The Life and Letters of Charles Darwin – Day 141 of 188

Charles Darwin to J.D. Hooker.

Down, 18th [July, 1855].

…I think I am getting a mild case about Charlock seed (In the “Gardeners’ Chronicle”, 1855, page 758, appeared a notice (half a column in length) by my father on the “Vitality of Seeds.” The facts related refer to the “Sand-walk”; the wood was planted in 1846 on a piece of pasture land laid down as grass in 1840. In 1855, on the soil being dug in several places, Charlock (Brassica sinapistrum) sprang up freely. The subject continued to interest him, and I find a note dated July 2nd, 1874, in which my father recorded that forty-six plants of Charlock sprang up in that year over a space (14 x 7 feet) which had been dug to a considerable depth.); but just as about salting, ill-luck to it, I cannot remember how many years you would allow that Charlock seed might live in the ground. Next time you write, show a bold face, and say in how many years, you think, Charlock seed would probably all be dead. A man told me the other day of, as I thought, a splendid instance,– and splendid it was, for according to his evidence the seed came up alive out of the lower part of the London clay!! I disgusted him by telling him that Palms ought to have come up.

You ask how far I go in attributing organisms to a common descent; I answer I know not; the way in which I intend treating the subject, is to show (as far as I can) the facts and arguments for and against the common descent of the species of the same genus; and then show how far the same arguments tell for or against forms, more and more widely different: and when we come to forms of different orders and classes, there remain only some such arguments as those which can perhaps be deduced from similar rudimentary structures, and very soon not an argument is left.

[The following extract from a letter to Mr.

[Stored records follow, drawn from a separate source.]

(* ===== verification/RoutingSpec.v ===== *)
(** * Routing stays within the selected groups

    Theorems on [Routing]: what accepted metadata guarantee of the selection,
    for every implementation of torch's operators that keeps the contract of
    [torch.topk]. *)
From S2P Require Import Prelude PyStr PyVal Backend KTConfig Routing.

Local Open Scope string_scope.
Local Open Scope list_scope.
Local Open Scope Z_scope.

(** ** Metadata *)

Lemma positive_int_inv m aliases n : positive_int m aliases = Ok n → 0 < n.
Proof.
  unfold positive_int. intros Hx. inv_bind Hx as v Hv. destruct v; try discriminate Hx.
  inv_guard Hx as Hn. injection Hx as <-. bools. done.
Qed.

(** The relations between the sizes that accepted metadata satisfy. *)
Record sizes_ok (sp : DeepSeekRoutingSpec) : Prop := {
  so_groups : 0 < sp_n_group sp;
  so_size : 2 ≤ sp_expert_num sp / sp_n_group sp;
  so_exact : sp_expert_num sp = sp_n_group sp * (sp_expert_num sp / sp_n_group sp);
  so_topk_group : 0 < sp_topk_group sp ≤ sp_n_group sp;
  so_top_k : 0 < sp_top_k sp ≤ sp_topk_group sp * (sp_expert_num sp / sp_n_group sp);
}.

Lemma from_modules_sizes ft m n sp : from_modules ft m n = Ok sp → sizes_ok sp ∧ sp_expert_num sp = n.
Proof.
  unfold from_modules. intros Hx.
  inv_bind Hx as g Hg. inv_bind Hx as tg Htg. inv_bind Hx as e He. inv_bind Hx as k Hk.
  inv_bind Hx as nm Hnm. inv_bind Hx as b Hb. inv_bind Hx as f Hf. inv_bind Hx as rf Hrf.
  inv_guard Hx as H1. inv_guard Hx as H2. inv_guard Hx as H3. cbv zeta in Hx.
  inv_guard Hx as H4. inv_guard Hx as H5. inv_guard Hx as H6. injection Hx as <-.
  apply positive_int_inv in Hg, Htg, Hk. bools. split; [|done].
  assert (n = g * (n / g)) as Hex by (apply Z.div_exact; lia).
  split; simpl; first [done|lia].
Qed.
Lemma dict_get_pop {A} k k' (d : list (string * A)) :
  dict_get k (dict_pop k' d) = if String.eqb k k' then None else dict_get k d.
Proof.
  unfold dict_pop. induction d as [|[k0 v] d IH]; [by destruct (String.eqb k k')|]. cbn [List.filter fst].
  destruct (String.eqb_spec k' k0) as [->|Hne]; cbn [negb]; simpl; rewrite IH.
  - by destruct (String.eqb_spec k k0).
  - destruct (String.eqb_spec k k0) as [->|]; [|done]. by destruct (String.eqb_spec k0 k').
Qed.

Lemma strip_cons p params d :
  strip_kt_zero_storage_from_state_dict prefix (p :: params) d =
  strip_kt_zero_storage_from_state_dict prefix params (if pr_zero_storage p then dict_pop (prefix +:+ pr_name p) d else d).
Proof. done. Qed.

Lemma placeholder_cons p params k :
  placeholder_key (p :: params) k ↔ (pr_zero_storage p = true ∧ k = prefix +:+ pr_name p) ∨ placeholder_key params k.
Proof. unfold placeholder_key. setoid_rewrite elem_of_cons. naive_solver. Qed.

Lemma strip_absent params d k :
  dict_get k d = None → dict_get k (strip_kt_zero_storage_from_state_dict prefix params d) = None.
Proof.
  revert d. induction params as [|p ps IH]; intros d Hd; [done|]. rewrite strip_cons. apply IH.
  destruct (pr_zero_storage p); [|done]. rewrite dict_get_pop, Hd. by destruct (String.eqb _ _).
Qed.

(** A saved dictionary has no placeholder and keeps everything else. *)
Lemma strip_keys params d k :
  (placeholder_key params k → dict_get k (strip_kt_zero_storage_from_state_dict prefix params d) = None) ∧
  (¬ placeholder_key params k → dict_get k (strip_kt_zero_storage_from_state_dict prefix params d) = dict_get k d).
Proof.
  revert d. induction params as [|p ps IH]; intros d.
  - split; [intros (p & Hp & _); by apply elem_of_nil in Hp|done].
  - rewrite strip_cons, placeholder_cons. destruct (IH (if pr_zero_storage p then dict_pop (prefix +:+ pr_name p) d else d)) as [H1 H2].
    split; [intros [[Hz ->]|Hk]; [|by apply H1]|intros Hk].
    + rewrite Hz. apply strip_absent. by rewrite dict_get_pop, String.eqb_refl.
    + rewrite H2 by tauto. destruct (pr_zero_storage p); [|done]. rewrite dict_get_pop.
      destruct (String.eqb_spec k (prefix +:+ pr_name p)); [|done]. tauto.
Qed.

(** Loading finds every placeholder again, as the parameter itself, and
    everything else as it was saved. *)
Lemma supply_keys params d k :
  NoDup (pr_name <$> params) →
  (∀ p, p ∈ params → pr_zero_storage p = true →
     dict_get (prefix +:+ pr_name p) (supply_kt_zero_storage_for_state_dict_load prefix params d) = Some (pr_obj p)) ∧
  (¬ placeholder_key params k →
     dict_get k (supply_kt_zero_storage_for_state_dict_load prefix params d) = dict_get k d).
Proof.
  unfold supply_kt_zero_storage_for_state_dict_load.
  induction params as [|p ps IH] using rev_ind; intros Hnd.
  - split; [by intros p ?%elem_of_nil|done].
  - rewrite fmap_app in Hnd. apply NoDup_app in Hnd as (Hnd & Hdis & _). destruct (IH Hnd) as [H1 H2].
    rewrite foldl_snoc. split.
    + intros p' [Hp'| ->%list_elem_of_singleton]%elem_of_app Hz; [|by rewrite Hz, dict_get_set_eq].
      destruct (pr_zero_storage p); [|by apply H1]. rewrite dict_get_set_ne; [by apply H1|].
      intros Heq. apply str_app_inj_l in Heq. apply (Hdis (pr_name p')); [by apply list_elem_of_fmap_2|].
      rewrite <-Heq. by left.
    + intros Hk. assert (¬ placeholder_key ps k) as Hk'.
      { intros (p' & Hp' & Hz). apply Hk. exists p'. split; [apply elem_of_app; by left|done]. }
      destruct (pr_zero_storage p) eqn:Hz; [|by apply H2]. rewrite dict_get_set_ne; [by apply H2|].
      intros <-. apply Hk. exists p. split_and!; [apply elem_of_app; right; left|done|done].
Qed.
End placeholders.

(** ** A concrete training step *)

Module LayerExample.
Import BaseExample.
#[local] Existing Instance recorder.

(** Two experts per token; every operation succeeds. *)
#[local] Instance steady : LayerOps := {|
  lop_routing := mret (8, 8);
  lop_gpu_experts := mret tt;
  lop_place_output := mret tt;
  lop_move_cached := mret tt;
  lop_place_grads := mret tt;
  lop_add_outputs := mret tt;
  lop_update_lora := mret tt;
  lop_update_base := mret tt;
|}.

Definition input : layer_input := LayerInput 2 2 "cuda:0" true true true false.
Definition idle_layer : layer :=
  Layer _ (LayerConfig RETAIN_CPU false 2 true false) (wrapper_with true [entry] 0)
    (Some (true, wrapper_with true [] 0)) true 0 0 true false false false 100.

Definition kept : cached_output := CachedOutput 100 4.
Definition context : moe_ctx := MoeCtx 4 "cuda:0" true false false true.
Abbreviation after_forward := (layer_forward "first_forward" input idle_layer).1.
Definition recompute : M layer unit := discard (layer_forward "recompute" input).
Abbreviation after_backward := (function_backward context recompute true after_forward).1.

(** One forward and one backward task were queued: the recomputation used the
    kept output. *)
Lemma recomputation_returns_the_kept_output_witness :
  layer_forward "first_forward" input idle_layer
    = (after_forward, Ok (FromCache kept (Some "cuda:0"), Some context)) ∧
  s_engine (l_sft after_backward) = [ForwardTask (Buffer 0 4) true; BackwardTask (Buffer 0 4) false float_one] ∧
  ∃ o, ck_output (s_ckpt (l_sft after_forward)) = Some o ∧
    ∀ l3 out' ctx', layer_forward "recompute" input after_forward = (l3, Ok (out', ctx')) →
      out' = FromCache o (Some "cuda:0").
Proof.
  assert (layer_forward "first_forward" input idle_layer
    = (after_forward, Ok (FromCache kept (Some "cuda:0"), Some context))) as Hx.
  { apply run_result. vm_compute. reflexivity. }
  split; [exact Hx|]. split; [vm_compute; reflexivity|].
  destruct (recomputation_returns_the_kept_output input idle_layer after_forward _ _ eq_refl eq_refl
    ltac:(vm_compute; discriminate) ltac:(vm_compute; discriminate) Hx) as (o & c & _ & _ & _ & _ & Hcore & Hr).
  exists o. split.
  - apply core_ckpt in Hcore. by rewrite Hcore.
  - intros l3 out' ctx' Hx'. refine (proj1 (Hr input after_forward l3 out' ctx' _ _ eq_refl Hx')); vm_compute; reflexivity.
Defined.

Lemma layer_backward_outcome_witness :
  cx_authoritative context = true ∧ distinct [entry] ∧
  settled [entry] (s_window (l_sft (recompute after_forward).1)) ∧
  grads_published (s_heap (l_sft after_backward)) [entry] ∧ s_depth (l_sft after_backward) = 0 ∧
  ck_output (s_ckpt (l_sft after_backward)) = None.
Proof.
  split; [reflexivity|]. split; [exact entry_distinct|].
  assert (settled [entry] (s_window (l_sft (recompute after_forward).1))) as Hs by (vm_compute; done).
  split; [exact Hs|].
  pose proof (layer_backward_outcome [entry] context recompute true after_forward after_backward
    (Ok (MoeGrads (Buffer 0 4) 4 false)) eq_refl entry_distinct Hs) as Ho.
  assert ((recompute after_forward).2 = Ok tt) as Hr by (vm_compute; reflexivity). rewrite Hr in Ho.
  destruct Ho as (Hg & Hd & Hk); [apply run_result; vm_compute; reflexivity|].
  split; [exact Hg|]. split; [|exact Hk]. rewrite Hd. vm_compute. reflexivity.
Defined.

(** When outputs are not kept, a step runs the expert forward twice. *)
Definition recomputing_layer : layer :=
  Layer _ (LayerConfig (Policy "recompute" "recompute") false 2 true false) (wrapper_with true [entry] 0)
    None true 0 0 true false false false 100.
Lemma recompute_policy_runs_twice :
  let l1 := (layer_forward "first_forward" input recomputing_layer).1 in
  s_engine (l_sft (function_backward (MoeCtx 4 "cuda:0" false false false true) recompute true l1).1)
  = [ForwardTask (Buffer 0 4) false; ForwardTask (Buffer 0 4) true; BackwardTask (Buffer 0 4) false float_one].
Proof. vm_compute. reflexivity. Qed.
(** C8. A backward pass of two or more ranks, once the recomputation has ended
    on each, where every rank's gradient can be viewed as a matrix: when the ranks
    keep outputs, or no recomputation has failed, either
    every rank returns or every rank raises, whatever the engine, the copies and
    the clean-up of rank 0 do.  No output stays kept on rank 0.  If the ranks
    return, every registered gradient is published and one forward pass is used
    up; if they raise, the pass has published none. *)
Theorem ranks_pass_backward_together es (c : moe_ctx) (grads : list rank_grad) (l : layer) :
  cx_authoritative c = true → settled es (s_window (l_sft l)) → distinct es →
  recompute_covered c grads → all_viewable grads →
  let d := dist_backward layer_idx ranks c grads l in
  ck_output (s_ckpt (l_sft d.1)) = None ∧
  (d.2 = Returned <$> units ∧
     grads_published (s_heap (l_sft d.1)) es ∧ s_depth (l_sft d.1) = s_depth (l_sft l) - 1 ∨
   all_raised d.2 ∧ d.2 ≠ [] ∧ not_published (l_sft l) (l_sft d.1)).
Proof.
  intros Hc Hs Hd Hcov Hview d. destruct ranks_split as (i & rest & Hr).
  set (good := fun l' : layer => settled es (s_window (l_sft l')) ∧ ck_output (s_ckpt (l_sft l')) = None ∧
    grads_published (s_heap (l_sft l')) es ∧ s_depth (l_sft l') = s_depth (l_sft l) - 1).
  assert (stands units good (undone l) d) as [[H1 (_ & H2 & H3)]|[[H1 H2] [H3 H4]]]; [|by eauto|by eauto].
  subst d. unfold dist_backward. pose proof (dist_recompute_stands c grads l Hcov) as Hst.
  assert (∃ us, units = tt :: us) as [us Hus] by (rewrite Hr; by eexists). rewrite Hus in *.
  apply (stands_viewable grads), stands_exchange in Hst; [|done].
  apply (stands_rank0 (backward_rank0 ranks c) (in_context layer_idx "CPU backward failed") _ _ _ _ good) in Hst.
  - destruct (rank0_step (backward_rank0 ranks c) _) as [d error]. apply (stands_scatter _ _ _ _ c) in Hst.
    unfold dist_next_repack.
    refine (stands_rank0 (submit_next_repack c) _ _ _ _ _ good _ _ Hst).
    intros l1 l2 r (G1 & G2 & G3) Hx. apply (submit_next_repack_spec es) in Hx as (S1 & S2 & S3); [|done..].
    destruct r as [u|e].
    + pose proof S3 as Hcore. unfold core_of in Hcore. injection Hcore as Eh _ Ed _ _.
      unfold good. rewrite Eh, Ed, S2. done.
    + split; [by rewrite S2|by left].
  - intros l1 l2 r -> Hx. apply (backward_rank0_spec es) in Hx as (S1 & S2 & S3); [|done..].
    by destruct r.
Qed.
End phases.

(** ** Two ranks *)

Module RanksExample.
Import BaseExample LayerExample.
#[local] Existing Instance recorder.
#[local] Existing Instance steady.

Definition rank_of (owner : bool) (policy : KTActivationPolicy) (mode : string) (qlen : Z) (save : bool)
    (gpu : option pyexn) : rank_input := RankInput 2 owner policy mode qlen save gpu.

Definition first_pass : list rank_input :=
  [rank_of true RETAIN_CPU "first_forward" 4 true None; rank_of false RETAIN_CPU "first_forward" 2 true None].
Definition out_of_memory : pyexn := Raise RuntimeError "CUDA out of memory".
Definition failing_pass : list rank_input :=
  [rank_of true RETAIN_CPU "first_forward" 4 true None; rank_of false RETAIN_CPU "first_forward" 2 true (Some out_of_memory)].
Definition second_pass : list rank_input :=
  [rank_of true RETAIN_CPU "recompute" 4 true None; rank_of false RETAIN_CPU "recompute" 2 true None].

Abbreviation forward ranks l := (dist_forward 3 ranks "cuda:0" l).

(** Both return, and rank 0 keeps the six rows; when a peer fails both raise,
    and rank 0's kept output is poisoned. *)
Lemma ranks_pass_forward_together_witness :
  1 < world_size failing_pass ∧
  (∀ i j, i ∈ failing_pass → j ∈ failing_pass → save_submit i = save_submit j) ∧
  (forward first_pass idle_layer).2 = [Returned tt; Returned tt] ∧
  ck_qlen (s_ckpt (l_sft (forward first_pass idle_layer).1)) = 6 ∧
  ck_state (s_ckpt (l_sft (forward failing_pass idle_layer).1)) = POISONED ∧
  united (forward failing_pass idle_layer).2 ∧ length (forward failing_pass idle_layer).2 = 2%nat.
Proof.
  assert (1 < world_size failing_pass) as Hw by (vm_compute; reflexivity).
  assert (∀ i j, i ∈ failing_pass → j ∈ failing_pass → save_submit i = save_submit j) as Hs.
  { intros i j [->|[->|[]%elem_of_nil]%elem_of_cons]%elem_of_cons [->|[->|[]%elem_of_nil]%elem_of_cons]%elem_of_cons; reflexivity. }
  split; [exact Hw|]. split; [exact Hs|]. do 3 (split; [vm_compute; reflexivity|]).
  exact (ranks_pass_forward_together 3 failing_pass Hw "cuda:0" idle_layer Hs).
Defined.

Abbreviation trained := (forward second_pass (forward first_pass idle_layer).1).1.
Abbreviation step grads := (dist_backward 3 second_pass context grads trained).
Definition fine : list rank_grad := [RankGrad None true; RankGrad None true].
Definition broken : list rank_grad := [RankGrad None true; RankGrad (Some out_of_memory) true].

Lemma ranks_pass_backward_together_witness :
  1 < world_size second_pass ∧ cx_authoritative context = true ∧ settled [entry] (s_window (l_sft trained)) ∧
  distinct [entry] ∧ recompute_covered context broken ∧ all_viewable broken ∧
  (step fine).2 = [Returned tt; Returned tt] ∧
  s_engine (l_sft (step fine).1)
    = [ForwardTask (Buffer 0 6) true;
       BackwardTask (Buffer 0 6) false (SFdiv 53 1024 float_one (SFadd 53 1024 float_one float_one))] ∧
  ck_output (s_ckpt (l_sft (step broken).1)) = None.
Proof.
  assert (1 < world_size second_pass) as Hw by (vm_compute; reflexivity).
  assert (settled [entry] (s_window (l_sft trained))) as Hs by (vm_compute; split_and!; reflexivity).
  assert (recompute_covered context broken) as Hc by (left; reflexivity).
  assert (all_viewable broken) as Hv by (repeat constructor).
  split; [exact Hw|]. split; [reflexivity|]. split; [exact Hs|]. split; [exact entry_distinct|].
  split; [exact Hc|]. split; [exact Hv|]. do 2 (split; [vm_compute; reflexivity|]).
  exact (proj1 (ranks_pass_backward_together 3 second_pass Hw [entry] context broken trained eq_refl Hs entry_distinct Hc Hv)).
Defined.

(** When outputs are not kept, a rank raises a failed recomputation by itself,
    and its peers wait for it in the collective that comes next. *)
Lemma uncovered_recompute_strands_the_peers :
  (dist_backward 3 second_pass (MoeCtx 4 "cuda:0" false false false true) broken trained).2 = [Waiting; Raised out_of_memory].
Proof. vm_compute. reflexivity. Qed.

(** A gradient that cannot be viewed as a matrix is refused by its rank alone, and
    no rank hears of it either. *)
Lemma unviewable_gradient_strands_the_peers :
  (step [RankGrad None true; RankGrad None false]).2 = [Waiting; Raised (Raise RuntimeError "view size is not compatible with input tensor's size and stride")].
Proof. vm_compute. reflexivity. Qed.

(** The agreement does not cover whether a rank asks for a backward pass: with
    different answers one rank refuses to go on and the other waits. *)
Lemma different_requests_strand_a_rank :
  let recompute := Policy "recompute" "recompute" in
  (forward [rank_of true recompute "none" 4 true None; rank_of false recompute "none" 2 false None] idle_layer).2
  = [Raised (Raise RuntimeError "activation_policy.gpu=recompute requires non-reentrant gradient checkpointing"); Waiting].
Proof. vm_compute. reflexivity. Qed.
End RanksExample.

Fox [October, 1855 (In this year he published (‘Phil. Mag.’ x.) a paper ‘On the power of icebergs to make rectilinear uniformly-directed grooves across a submarine undulatory surface.’) gives a brief mention of the last meeting of the British Association which he attended:] “I really have no news: the only thing we have done for a long time, was to go to Glasgow; but the fatigue was to me more than it was worth, and E. caught a bad cold. On our return we stayed a single day at Shrewsbury, and enjoyed seeing the old place. I saw a little of Sir Philip (Sir P. Egerton was a neighbour of Mr. Fox.) (whom I liked much), and he asked me “why on earth I instigated you to rob his poultry-yard?’ The meeting was a good one, and the Duke of Argyll spoke excellently.”]

Chapter 1.XII. The Unfinished Book.

May 1856 to June 1858.

[In the Autobiographical chapter (page 69,) my father wrote:–“Early in 1856 Lyell advised me to write out my views pretty fully, and I began at once to do so on a scale three or four times as extensive as that which was afterwards followed in my ‘Origin of Species;’ yet it was only an abstract of the materials which I had collected.” The letters in the present chapter are chiefly concerned with the preparation of this unfinished book.

The work was begun on May 14th, and steadily continued up to June 1858, when it was interrupted by the arrival of Mr. Wallace’s MS. During the two years which we are now considering he wrote ten chapters (that is about one-half) of the projected book. He remained for the most part at home, but paid several visits to Dr. Lane’s Water-Cure Establishment at Moor Park, during one of which he made a pilgrimage to the shrine of Gilbert White at Selborne.]


Charles Darwin to C. Lyell.

May 3 [1856].

…With respect to your suggestion of a sketch of my views, I hardly know what to think, but will reflect on it, but it goes against my prejudices. To give a fair sketch would be absolutely impossible, for every proposition requires such an array of facts. If I were to do anything, it could only refer to the main agency of change–selection–and perhaps point out a very few of the leading features, which countenance such a view, and some few of the main difficulties. But I do not know what to think; I rather hate the idea of writing for priority, yet I certainly should be vexed if any one were to publish my doctrines before me. Anyhow, I thank you heartily for your sympathy. I shall be in London next week, and I will call on you on Thursday morning for one hour precisely, so as not to lose much of your time and my own; but will you let me this time come as early as 9 o’clock, for I have much which I must do in the morning in my strongest time? Farewell, my dear old patron.

C. Darwin.

By the way, three plants have come up out of the earth, perfectly enclosed in the roots of the trees. And twenty-nine plants in the table-spoonful of mud, out of the little pond; Hooker was surprised at this, and struck with it, when I showed him how much mud I had scraped off one duck’s feet.

If I did publish a short sketch, where on earth should I publish it?

If I do not hear, I shall understand that I may come from 9 to 10 on Thursday.